RGS PROTEIN FUNCTION IN CARDIAC PHYSIOLOGY

RGS 蛋白在心脏生理学中的功能

• 批准号: 6390130
• 负责人: ANTHONY JUSTIN MUSLIN
• 金额: $ 23.6万
• 依托单位: BARNES-JEWISH HOSPITAL
• 依托单位国家: 美国
• 财政年份: 2000
• 资助国家: 美国
• 起止时间: 2000-08-15 至 2004-07-31
• 项目状态: 已结题
• 来源: https://reporter.nih.gov/project-details/6390130
• 关键词: biological signal transduction; cardiac myocytes; cell growth regulation; cell morphology; congestive heart failure; disease /disorder model; gene mutation; guanosinetriphosphatase activating protein; heart function; human tissue; laboratory mouse; laboratory rat; newborn animals; tissue /cell culture; ventricular hypertrophy

Postnatal mammalian cardiomyocytes respond to mechanical stress, growth factor and hormonal action, and metabolic abnormalities by enlarging, but these cells are unable to proliferate for reasons that are not understood. The clinical consequences of human cardiac hypertrophy are very significant and include the development of serious cardiac arrhythmias, of diastolic dysfunction that can result in pulmonary edema and fluid overload, and of congestive heart failure. Intracellular signaling cascades play a major role in the development of cardiac hypertrophy. Several lines of evidence support the role of G proteins in the development of cardiac hypertrophy. RGS (regulator of G protein signaling) proteins were recently found to be GTPase activating proteins (GAPs) for heterotrimeric G proteins. In this proposal, we will outline experiments to test the hypothesis that RGS proteins determine the responsiveness of cardiomyocytes to extracellular stimuli, and that RGS gene expression can be increased as an adaptive mechanism to limit G- protein-mediated signal transduction. We will examine the expression pattern of RGS family members in animal models of cardiac hypertrophy and congestive heart failure. We will determine the relative ability of RGS family members to block cardiomyocyte signal transduction and hypertrophic growth. We will determine whether RGS4 inhibits cardiac hypertrophy in a transgenic mouse model in response to provocative stimuli. Finally, we will determine whether dominant negative mutant forms of RGS2 and RGS4 promote cardiomyocyte signal transduction and hypertrophic growth. These experiments will help to establish the role of RGS proteins in the pathophysiology of cardiac hypertrophy and may have an impact on future treatment of patients with this disorder and those in whom hypertrophy has progressed to heart failure.

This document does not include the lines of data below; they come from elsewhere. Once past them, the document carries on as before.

Lemma locked_unlock (st st' : server K) hs items c : locked_inv st hs items c → (hs = [] → so_high (S st) = wbl_empty) →
  frame st st' → core (S st') = core (S st) → (hs ≠ [] → so_writing (S st') = true) →
  stream_inv id fd (unlocked st') SOCKET_STATUS_CONNECTED None hs items c.
Proof.
  intros [Km Kt Kw [I1 I2 I3 I4 I5 I6 I7 I8 I9 I10 I11 I12 I13]] Hnil [Fw Fb Fn Fp Fs] Hc Hwr. rewrite norm_S in *.
  unfold norm in I2, I4, I5, I7, I13. psimpl_in I2. psimpl_in I4. psimpl_in I5. psimpl_in I7. psimpl_in I13. unfold norm in I3. psimpl_in I3.
  assert (Htail : wl_tail (so_high (S st)) = default 0 (last (c_addr <$> hs))).
  { destruct hs; [by rewrite (Hnil eq_refl)|by apply Kt]. }
  assert (Hcore : core (S (unlocked st')) = core (norm_sock (S st) hs)).
  { rewrite unlocked_S. unfold norm_sock. rewrite <- Htail. clear -Hc. destruct (S st) as [? ? ? ? ? ? ? ? [] ?], (S st'). simpl in *. injection Hc as. by subst. }
  split; try (unfold unlocked; psimpl; rewrite ?Fw, ?Fb, ?Fn, ?Fp; done).
  - by apply (sock_ok_core _ _ (norm_sock (S st) hs)).
  - unfold unlocked at 2 3 4. psimpl. rewrite Fw, Fb, Fn. by apply (list_ok_core (norm_sock (S st) hs)).
  - unfold unlocked at 2. psimpl. rewrite Fb. by apply (direct_ok_core (norm_sock (S st) hs)).
  - rewrite <- I8. exact (f_equal so_sending_count Hcore).
  - rewrite unlocked_S. by psimpl.
Qed.

(** everything is written: the event is switched off *)
Lemma finish_spec (st : server K) sl items c : locked_inv st [] items c → so_high (S st) = wbl_empty →
  ∃ ev (st' : server K), finish_writing i sl st = Ok ((ev, sl), st') ∧ frame st st' ∧ core (S st') = core (S st).
Proof.
  intros Hinv Hh. destruct (locked_sock _ _ _ _ Hinv) as (_ & _ & Hcl & _ & Hlow & _ & Hsz & _ & _).
  unfold finish_writing. mrun. mstep ltac:(apply check_true; unfold is_write_buffer_empty; by rewrite Hh, Hlow, Hsz).
  rewrite Hcl. destruct (enable_write_frame id false st) as (n & st1 & He & F1 & Hc1 & _). mstep ltac:(exact He).
  destruct (negb (n =? 0)); [|destruct (_ <? _)]; mrun; (eexists _, _; split; [reflexivity|]); (split; [|try exact Hc1]).
  - apply (frame_trans _ st1); [done|by split].
  - apply (frame_trans _ st1); [done|by split].
  - psimpl. rewrite socket_at_same. exact Hc1.
  - done.
Qed.

(** what a writable event leads to: the socket is connected, or the write half was closed *)
Definition written (st st' : server K) (dw : option (Z * list Z)) (hs : list chunk) (items : list item) (c : Z) (n : nat) : Prop :=
  (takes_some → so_status (S st') ≠ SOCKET_STATUS_HALF_CLOSE_WRITE ∧ progress st st') ∧ grows fd st st' ∧
  ((∃ hs', stream_inv id fd st' SOCKET_STATUS_CONNECTED None hs' items c ∧ (length hs' <= n)%nat ∧
      k_sent (sv_os st') fd ++ waiting None hs' items = k_sent (sv_os st) fd ++ waiting dw hs items) ∨
   (so_status (S st') = SOCKET_STATUS_HALF_CLOSE_WRITE ∧
      ∃ bytes, k_sent (sv_os st') fd ++ bytes = k_sent (sv_os st) fd ++ waiting dw hs items)).

Lemma do_send_spec (st : server K) fuel sl hs items c : locked_inv st hs items c → (length hs < fuel)%nat →
  ∃ ev (st' : server K), do_send_write_buffer fuel i sl st = Ok ((ev, sl), st') ∧ sv_next st' = sv_next st ∧
    written st (unlocked st') None hs items c (length hs).
Proof.
  intros Hinv Hfuel. destruct (locked_sock _ _ _ _ Hinv) as (_ & Hty & _ & _ & Hlow & _).
  unfold do_send_write_buffer, list_uncomplete. mrun. cbn [get_list]. rewrite Hlow. cbn [wl_head wbl_empty is_null Z.eqb].
  mrun. unfold send_write_buffer_list. mrun. rewrite Hty. cbn [Z.eqb SOCKET_TYPE_TCP].
  destruct (tcp_loop_spec hs fuel sl st items c Hinv Hfuel) as (ret & st1 & Hl & Hn1 & Hall & Hg & Hcase).
  mstep ltac:(exact Hl). destruct Hcase as [(-> & hs1 & Hinv1 & Hnil & Hlen & Hk)|(-> & Hm & Hst1 & bytes & Hk)].
  2:{ change (negb (SOCKET_EVENT_ERROR =? -1)) with true. cbv iota. eexists _, _. split; [reflexivity|]. split; [done|].
    split; [by intros [? _]%Hall|]. split; [done|]. right. rewrite unlocked_S. split; [done|]. by exists bytes. }
  change (negb (-1 =? -1)) with false. cbv iota. mrun. destruct (locked_sock _ _ _ _ Hinv1) as (_ & _ & _ & _ & Hlow1 & Hch1 & _).
  rewrite (wchain_null _ _ _ Hch1), Hlow1. destruct (decide (hs1 = [])) as [->|Hne].
  - rewrite bool_decide_eq_true_2 by done. cbn [negb wl_head wbl_empty is_null Z.eqb].
    destruct (finish_spec st1 sl items c Hinv1 (Hnil eq_refl)) as (ev & st2 & Hf & F2 & Hc2).
    exists ev, st2. split; [done|]. split; [destruct F2; congruence|]. 
    assert (Hinv2 : stream_inv id fd (unlocked st2) SOCKET_STATUS_CONNECTED None [] items c) by (by apply (locked_unlock st1)).
    assert (Hempty : so_high (S (unlocked st2)) = wbl_empty).
    { rewrite unlocked_S. psimpl. rewrite <- (Hnil eq_refl). exact (f_equal so_high Hc2). }
    split; [intros _; split; [by rewrite (s_status _ _ _ _ (i_sock _ _ _ _ _ _ _ _ Hinv2))|by left]|].
    split; [unfold grows, unlocked in *; psimpl; destruct F2 as [_ _ _ _ ->]; done|].
    left. exists []. split; [done|]. split; [simpl; lia|]. unfold unlocked. psimpl. destruct F2 as [_ _ _ _ ->]. done.
  - rewrite bool_decide_eq_false_2 by done. cbn [negb]. eexists _, _. split; [reflexivity|]. split; [done|].
    assert (Hinv2 : stream_inv id fd (unlocked st1) SOCKET_STATUS_CONNECTED None hs1 items c).
    { apply (locked_unlock st1); try done. intros _. by apply (k_writing _ _ _ _ Hinv1). }
    split; [|split; [done|left; exists hs1; split_and!; [done|lia|done]]].
    intros [_ Hp]%Hall. split; [by rewrite (s_status _ _ _ _ (i_sock _ _ _ _ _ _ _ _ Hinv2))|].
    unfold progress. rewrite unlocked_S. exact Hp.
Qed.

(** the writable event *)
Lemma writable_spec (st : server K) fuel dw hs items c : stream_inv id fd st SOCKET_STATUS_CONNECTED dw hs items c →
  so_writing (S st) = true → (Datatypes.S (length hs) < fuel)%nat →
  ∃ ev (st' : server K), send_write_buffer fuel i 0 st = Ok (ev, st') ∧ sv_next st <= sv_next st' <= sv_next st + 1 ∧
    written st st' dw hs items c (Datatypes.S (length hs)).
Proof.
  intros Hinv Hwr Hfuel. unfold send_write_buffer, sl_try_lock. mrun. rewrite (s_mutex _ _ _ _ (i_sock _ _ _ _ _ _ _ _ Hinv)).
  cbn [andb Z.eqb]. mrun. cbn [negb]. fold (locked st).
  destruct (take_direct_spec st dw hs items c Hinv Hwr) as (st1 & hs1 & Ht & Hinv1 & Hwait & Hlen & Hk & Hn).
  mstep ltac:(exact Ht). destruct (do_send_spec st1 fuel 1 hs1 items c Hinv1) as (ev & st2 & Hd & Hn2 & Hw); [lia|].
  mstep ltac:(exact Hd). unfold sl_unlock. cbn [Z.sub Z.leb Z.add Z.opp Z.pos_sub Z.compare]. mrun. eexists _, _. split; [reflexivity|].
  psimpl. split; [lia|]. fold (unlocked st2). destruct Hw as [Hall [Hg [(hs2 & Hinv2 & Hl2 & Hk2)|(Hst & bytes & Hk2)]]];
    (split; [unfold progress in *; by rewrite <- Hk|]); (split; [unfold grows in *; by rewrite <- Hk|]).
  - left. exists hs2. split; [done|]. split; [lia|]. congruence.
  - right. split; [done|]. exists bytes. congruence.
Qed.
End drain.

出生后的哺乳动物心肌细胞通过增大来应对机械应力、生长因子和激素作用以及代谢异常，但这些细胞无法增殖，原因尚不清楚。 人类心脏肥大的临床后果非常严重，包括严重心律失常、可导致肺水肿和液体超负荷的舒张功能障碍以及充血性心力衰竭的发生。 细胞内信号级联在心脏肥大的发展中起着重要作用。 多项证据支持 G 蛋白在心脏肥大发展中的作用。 最近发现 RGS（G 蛋白信号传导调节蛋白）蛋白是异源三聚体 G 蛋白的 GTP 酶激活蛋白 (GAP)。 在本提案中，我们将概述实验来检验以下假设：RGS 蛋白决定心肌细胞对细胞外刺激的反应性，并且 RGS 基因表达可以作为限制 G 蛋白介导的信号转导的适应性机制而增加。 我们将检查 RGS 家族成员在心脏肥大和充血性心力衰竭动物模型中的表达模式。 我们将确定 RGS 家族成员阻断心肌细胞信号转导和肥大生长的相对能力。 我们将确定 RGS4 是否会抑制转基因小鼠模型响应刺激的心脏肥大。最后，我们将确定 RGS2 和 RGS4 的显性失活突变形式是否促进心肌细胞信号转导和肥大生长。 这些实验将有助于确定 RGS 蛋白在心脏肥大病理生理学中的作用，并可能对患有这种疾病的患者和肥厚已进展为心力衰竭的患者的未来治疗产生影响。